Mark riconsegna il vecchio mezzo, prende quello nuovo e tutto sembra andare per il meglio, ma non è così perché a distanza di pochi mesi ecco riapparire il vecchio furgone che, passato di proprietà ancora gira con le scritte mai cancellate. E dove riappare il furgone? Su un filmato di Daesh (ISIS) in Siria o in Iraq, di preciso non lo si è ancora capito, con scritta delle riparazioni idrauliche con tanto di numero telefonico ancora bene in vista, e anziché trasportare tubi e attrezzi vari ora trasporta una mitragliatrice pesante ben ancorata sul pianale posteriore.

Non appena il filmato (La foto è un frame) è stato pubblicato l’idraulico ha ricevuto migliaia di telefonate da tutti gli USA al punto che lo sventurato protagonista ha deciso di portare in tribunale sia la società di leasing, proprietaria della macchina, sia il concessionario che gli aveva messo fretta e, di fatto, impedito di cancellare le scritte maledette.

La richiesta danni è di un milione di dollari. Ma per noi la notizia non finisce qui, anzi, questo è solo l’inizio perché partendo da quello che abbiamo appena raccontato vogliamo scavare a fondo in questa vicenda che a prima vista può sembrare banale ma che invece non lo è. La fretta nel rivolere indietro il veicolo al punto da consegnarlo senza aver prima cancellato le famose scritte diventa, alla luce degli ultimi fatti, estremamente sospetta e le domande su questa vicenda, se si vuole guardare con gli occhi aperti, si moltiplicano a dismisura.

Perché un furgone immatricolato nel Texas gira ora nei territori di Daesh?

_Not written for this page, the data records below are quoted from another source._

(** X7.  GET /api/my-ideas answers 200 with, newest first, the ideas whose
    user_id is the requester's id and no other, each without its owner
    column. *)
Theorem list_my_ideas_rows (L : libs) (req : request) (db : database)
    (u : auth_user) (it : table idea) :
  authenticated L req db u ->
  ideas db = Some it ->
  exists l,
    list_my_ideas L req db = (Ok (mkResponse 200 (MyIdeaList l)), db) /\
    newest_first m_created_at l /\
    forall m, In m l <->
              exists i, In i (rows it) /\ i_user_id i = au_id u /\
                        m = my_columns i.
Proof.
  intros Hu Hit.
  unfold list_my_ideas; rewrite Hu.
  unfold select_my_ideas; unfold_monad; rewrite Hit.
  eexists; split; [reflexivity|]; split; [apply order_by_desc_sorted|].
  intros m; rewrite order_by_desc_In, in_map_iff; split.
  - intros (i & <- & Hi); apply filter_In in Hi; destruct Hi as [Hi Hown].
    apply Z.eqb_eq in Hown; exists i; repeat split; assumption.
  - intros (i & Hi & Hown & ->); exists i; split; [reflexivity|].
    apply filter_In; split; [exact Hi|apply Z.eqb_eq; exact Hown].
Qed.

Lemma list_my_ideas_rows_witness :
  exists l,
    list_my_ideas sample_libs (as_bob "" []) one_idea =
      (Ok (mkResponse 200 (MyIdeaList l)), one_idea) /\
    newest_first m_created_at l /\
    forall m, In m l <->
              exists i, In i [foo] /\ i_user_id i = 2 /\ m = my_columns i.
Proof.
  apply (list_my_ideas_rows sample_libs (as_bob "" []) one_idea
           (mkAuthUser 2 "bob" "bob@example.org") (mkTable [foo] 2)).
  - intros next; reflexivity.
  - reflexivity.
Defined.

(** X8.  GET /api/ideas/:id/comments, for an id of the path that reads as
    an integer, answers 200 with, newest first, the comments whose idea_id
    is that integer and no other; whether an idea of that id exists is not
    looked at. *)
Theorem get_comments_rows (L : libs) (req : request) (db : database)
    (u : auth_user) (ct : table comment) (k : Z) :
  authenticated L req db u ->
  comments db = Some ct ->
  int4in L (params_id req) = Some k ->
  exists l,
    get_comments L req db = (Ok (mkResponse 200 (CommentList l)), db) /\
    newest_first c_created_at l /\
    forall c, In c l <-> In c (rows ct) /\ c_idea_id c = k.
Proof.
  intros Hu Hct Hk.
  unfold get_comments; rewrite Hu.
  unfold select_comments_of_idea, pg_int; cbn [pg_text]; rewrite Hk.
  unfold_monad; rewrite Hct.
  eexists; split; [reflexivity|]; split; [apply order_by_desc_sorted|].
  intros c; rewrite order_by_desc_In, filter_In; cbn [int_eq].
  rewrite Z.eqb_eq; reflexivity.
Qed.

Lemma get_comments_rows_witness :
  exists l,
    get_comments sample_libs (as_bob "1" []) deep_thread =
      (Ok (mkResponse 200 (CommentList l)), deep_thread) /\
    newest_first c_created_at l /\
    forall c, In c l <->
              In c [top; reply_to_top; reply_to_reply] /\ c_idea_id c = 1.
Proof.
  apply (get_comments_rows sample_libs (as_bob "1" []) deep_thread
           (mkAuthUser 2 "bob" "bob@example.org")
           (mkTable [top; reply_to_top; reply_to_reply] 4) 1).
  - intros next; reflexivity.
  - reflexivity.
  - reflexivity.
Defined.

(** ** Single ideas *)

(** X9.  GET /api/ideas/:id answers 404 "Idea not found." when the join
    gives no row: no idea has the id, or those that have it reference no
    row of users. *)
Theorem get_one_idea_not_found (L : libs) (req : request) (db : database)
    (u : auth_user) (it : table idea) (ut : table user) (k : Z) :
  authenticated L req db u ->
  ideas db = Some it ->
  users db = Some ut ->
  int4in L (params_id req) = Some k ->
  (forall i x, In i (rows it) -> In x (rows ut) -> i_id i = k ->
               u_id x <> i_user_id i) ->
  get_one_idea L req db =
  (Ok (mkResponse 404 (Message "Idea not found.")), db).
Proof.
  intros Hu Hit Hut Hk Hnone.
  unfold get_one_idea; rewrite Hu.
  unfold select_idea_detail, pg_int; cbn [pg_text]; rewrite Hk.
  unfold_monad; rewrite Hit, Hut; cbn [int_eq].
  destruct (flat_map _ (filter (fun i => i_id i =? k) (rows it)))
    as [|d l] eqn:E; [reflexivity|exfalso].
  assert (Hd : In d (d :: l)) by (left; reflexivity).
  rewrite <- E in Hd; apply in_flat_map in Hd; destruct Hd as (i & Hi & Hd).
  apply filter_In in Hi; destruct Hi as [Hi Hid]; apply Z.eqb_eq in Hid.
  apply in_map_iff in Hd; destruct Hd as (x & _ & Hx).
  apply filter_In in Hx; destruct Hx as [Hx Hown]; apply Z.eqb_eq in Hown.
  apply (Hnone i x Hi Hx Hid); congruence.
Qed.

Lemma get_one_idea_not_found_witness :
  get_one_idea sample_libs (as_bob "9" []) one_idea =
  (Ok (mkResponse 404 (Message "Idea not found.")), one_idea).
Proof.
  apply (get_one_idea_not_found sample_libs (as_bob "9" []) one_idea
           (mkAuthUser 2 "bob" "bob@example.org") (mkTable [foo] 2)
           two_users 9).
  - intros next; reflexivity.
  - reflexivity.
  - reflexivity.
  - reflexivity.
  - intros i x [<-|[]] _ H; discriminate H.
Defined.

(** The INSERT of the create handler, for a title and an owner the tables
    accept. *)
Lemma create_idea_handler_ok (u : auth_user) (req : request) (db : database)
    (it : table idea) (ut : table user) (title : string) :
  truthy (prop (req_body req) "title") = true ->
  pg_text (prop (req_body req) "title") = Some title ->
  idea_accepted (req_body req) = true ->
  ideas db = Some it ->
  users db = Some ut ->
  existsb (fun x => u_id x =? au_id u) (rows ut) = true ->
  create_idea_handler u req db =
  (Ok (mkResponse 201 Success),
   with_ideas db
     (rows it ++
      [mkIdea (nextval it) title
         (pg_text (prop (req_body req) "description"))
         (pg_text (prop (req_body req) "short_description"))
         (pg_text (prop (req_body req) "area"))
         (pg_text (prop (req_body req) "status"))
         (au_id u) (now req)])
     (nextval it + 1)).
Proof.
  intros Htruthy Htitle Hacc Hit Hut Huser.
  unfold create_idea_handler, insert_idea, binding.
  unfold idea_accepted in Hacc; rewrite Hacc.
  rewrite Htruthy, Htitle; cbn [negb].
  unfold_monad; rewrite Hit; cbn [put_ideas users]; rewrite Hut.
  unfold ret; cbn [users rows]; rewrite Huser.
  unfold with_ideas; rewrite Hut; reflexivity.
Qed.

E soprattutto come ci è arrivato? Chi lo ha acquistato? Dove lo ha venduto? E a chi? Visto che un mezzo pacifico è diventato uno strumento di morte in mano a gente senza alcuno scrupolo morale perché le autorità statunitensi, soprattutto l’FBI che ha fatto del Patriot Act il suo manifesto principale contro il terrorismo, non indaga su questo traffico di mezzi che sia dagli USA che dall’Arabia Saudita sono finiti nell’esercito del Califfo?

Non è possibile credere che tutto questo sia stato gestito e portato a termine senza che le autorità portuali e doganali degli USA, fra le più attente e serie del mondo, se ne siano accorte, questo, lo sappiamo per esperienza, può accadere solo quando dietro alle quinte ci sono le persone ‘giuste’ con i compiti ‘giusti’ a manovrare i fili e le leve di quello che non si dovrebbe mai venire a sapere ma che poi, soprattutto quando i suddetti fili e le suddette leve sono in mano a incompetenti, viene sempre alla luce, anche banalmente come in questo caso.

Sarebbe bastata una mano di vernice sullo sportello e io non stare qui a scrivere. Più volte dalla Casa Bianca e dintorni sono arrivate voci che il Califfo fosse una creazione della CIA o di qualche altra agenzia agli ordini di Obama, voci sempre sussurrate in sordina e solo per dovere di cronaca, una sorta di minimo sindacale. Se pensiamo all’energia messa nello scandalo Watergate e a Nixon che fu cacciato per aver spiato la campagna elettorale del suo avversario, e sarebbe stato rieletto comunque anche se non lo avesse fatto. Che John Edgar Hoover spese milioni di dollari di allora per avere le prove della relazione fra Marilyn Monroe e il presidente Kennedy facendo consumare gli occhi ai suoi nel vedere e rivedere il filmino di una fellatio con la speranza di riconoscere la donna e il presidente in carica. Che in tempi più recenti abbiamo assistito al can – can per un sigaro fumato in allegria, sempre di fellatio si trattò, sembra lo sport preferito dai presidenti USA, da Clinton e la sua stagista del cuore, al secolo Monica Levinsky, nello studio ovale, e paragoniamo tutto questo all’immobilità sia della stampa che delle autorità inquirenti davanti all’attuale inquilino della Casa Bianca certi dubbi diventano certezze e si capisce, o almeno chi vuole capire capisce, il perché del pericolosissimo caos che attualmente regna in medioriente e che potrebbe coinvolgere tutto il mondo e del filo che lega un semplice idraulico alle trame segrete dei più potenti servizi segreti del mondo ‘libero’.